Invariant currents and scattering off locally symmetric potential landscapes

TL;DR

This paper introduces invariant nonlocal currents in one-dimensional wave scattering with local symmetries, generalizing classical theorems and aiding analysis of complex aperiodic systems.

Contribution

It develops a framework of spatially invariant currents for locally symmetric potentials, extending Bloch and parity theorems to broken symmetries and enabling systematic scattering analysis.

Findings

Invariant currents characterize wave propagation in locally symmetric potentials.

Zero invariants indicate restored global symmetry.

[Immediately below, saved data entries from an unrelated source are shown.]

Lemma clamp_within lo hi x :
  le lo hi = true -> is_nan x = false -> within lo hi (clamp lo hi x) = true.
Proof.
  intros Hle Hx. destruct (le_not_nan _ _ Hle) as [Hlo Hhi].
  unfold within, clamp.
  destruct (min_cases hi x Hhi Hx) as [[-> H1]|[-> H1]];
    [destruct (max_cases lo hi Hlo Hhi) as [[-> H2]|[-> H2]]
    |destruct (max_cases lo x Hlo Hx) as [[-> H2]|[-> H2]]];
    rewrite ?Hle, ?H1, ?H2, ?le_refl; done.
Qed.

(** Inside the open interval clamping is the identity. *)
Lemma clamp_inside lo hi x :
  lt lo x = true -> lt x hi = true -> clamp lo hi x = x.
Proof.
  intros H1 H2. destruct (le_not_nan _ _ (lt_le _ _ H1)) as [Hlo Hx].
  destruct (le_not_nan _ _ (lt_le _ _ H2)) as [_ Hhi].
  assert (lt hi x = false) as H3.
  { unfold lt, SFltb in *. rewrite (compare_sym x hi).
    by destruct (SFcompare x hi) as [[]|]. }
  unfold clamp, max, min. rewrite Hlo, Hhi, Hx, H2, H3. simpl. by rewrite Hx, H1.
Qed.

Lemma finite_not_nan x : is_finite x = true -> is_nan x = false.
Proof. by destruct x. Qed.

(** ** Integers are numbers *)

Lemma shr_1_nonneg r : 0 <= shr_m r -> 0 <= shr_m (shr_1 r).
Proof. destruct r as [[|[]|[]] ? ?]; cbn; lia. Qed.

Lemma iter_shr_nonneg n r : 0 <= shr_m r -> 0 <= shr_m (SpecFloat.iter_pos shr_1 n r).
Proof.
  revert r. induction n as [n IH|n IH|]; intros r Hr; cbn; auto using shr_1_nonneg.
Qed.

Lemma shr_fexp_nonneg prec emax m e l : 0 <= m -> 0 <= shr_m (shr_fexp prec emax m e l).1.
Proof.
  intros Hm. unfold shr_fexp, shr.
  assert (0 <= shr_m (shr_record_of_loc m l)) by (by destruct l as [|[]]).
  destruct (_ - _); cbn; auto using iter_shr_nonneg.
Qed.

Lemma round_aux_not_nan prec emax s m e l :
  0 <= m -> is_nan (binary_round_aux prec emax s m e l) = false.
Proof.
  intros Hm. unfold binary_round_aux.
  pose proof (shr_fexp_nonneg prec emax m e l Hm) as H1.
  destruct (shr_fexp prec emax m e l) as [r1 e1]. cbn in H1.
  assert (0 <= round_nearest_even (shr_m r1) (loc_of_shr_record r1)) as H2.
  { unfold round_nearest_even. destruct (loc_of_shr_record r1) as [|[]]; try case_match; lia. }
  pose proof (shr_fexp_nonneg prec emax _ e1 loc_Exact H2) as H3.
  destruct (shr_fexp _ _ (round_nearest_even _ _) _ _) as [r2 e2]. cbn in *.
  destruct (shr_m r2); [done| |lia]. by case_match.
Qed.

Lemma of_Z_not_nan z : is_nan (of_Z z) = false.
Proof.
  unfold of_Z, binary_normalize, binary_round. destruct z as [|p|p]; [done|..];
    (destruct (shl_align _ _ _); by apply round_aux_not_nan).
Qed.

Lemma trunc_not_nan x : is_nan x = false -> is_nan (trunc x) = false.
Proof.
  destruct x as [| | |s m e]; try done. intros _. cbn. destruct (frac m e).
  unfold of_sign_Z. case_match; [done|]. apply of_Z_not_nan.
Qed.

(** ** Products and quotients of finite numbers are numbers *)

Lemma mul_not_nan x y : is_finite x = true -> is_finite y = true -> is_nan (mul x y) = false.
Proof.
  destruct x as [s| | |s m e], y as [s'| | |s' m' e']; try done; intros _ _.
  apply round_aux_not_nan. lia.
Qed.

Transfer matrix expressed via invariants aids in analyzing transmission spectra.

Abstract

We study the effect of discrete symmetry breaking in inhomogeneous scattering media within the framework of generic wave propagation. Our focus is on one-dimensional scattering potentials exhibiting local symmetries. We find a class of spatially invariant nonlocal currents, emerging when the corresponding generalized potential exhibits symmetries in arbitrary spatial domains. These invariants characterize the wave propagation and provide a spatial mapping of the wave function between any symmetry related domains. This generalizes the Bloch and parity theorems for broken reflection and translational symmetries, respectively. Their nonvanishing values indicate the symmetry breaking, whereas a zero value denotes the restoration of the global symmetry where the well-known forms of the two theorems are recovered. These invariants allow for a systematic treatment of systems with any local symmetry combination, providing a tool for the investigation of the scattering properties of aperiodic but locally symmetric systems. To this aim we express the transfer matrix of a locally symmetric potential unit via the corresponding invariants and derive quantities characterizing the complete scattering device which serve as key elements for the investigation of transmission spectra and particularly of perfect transmission resonances.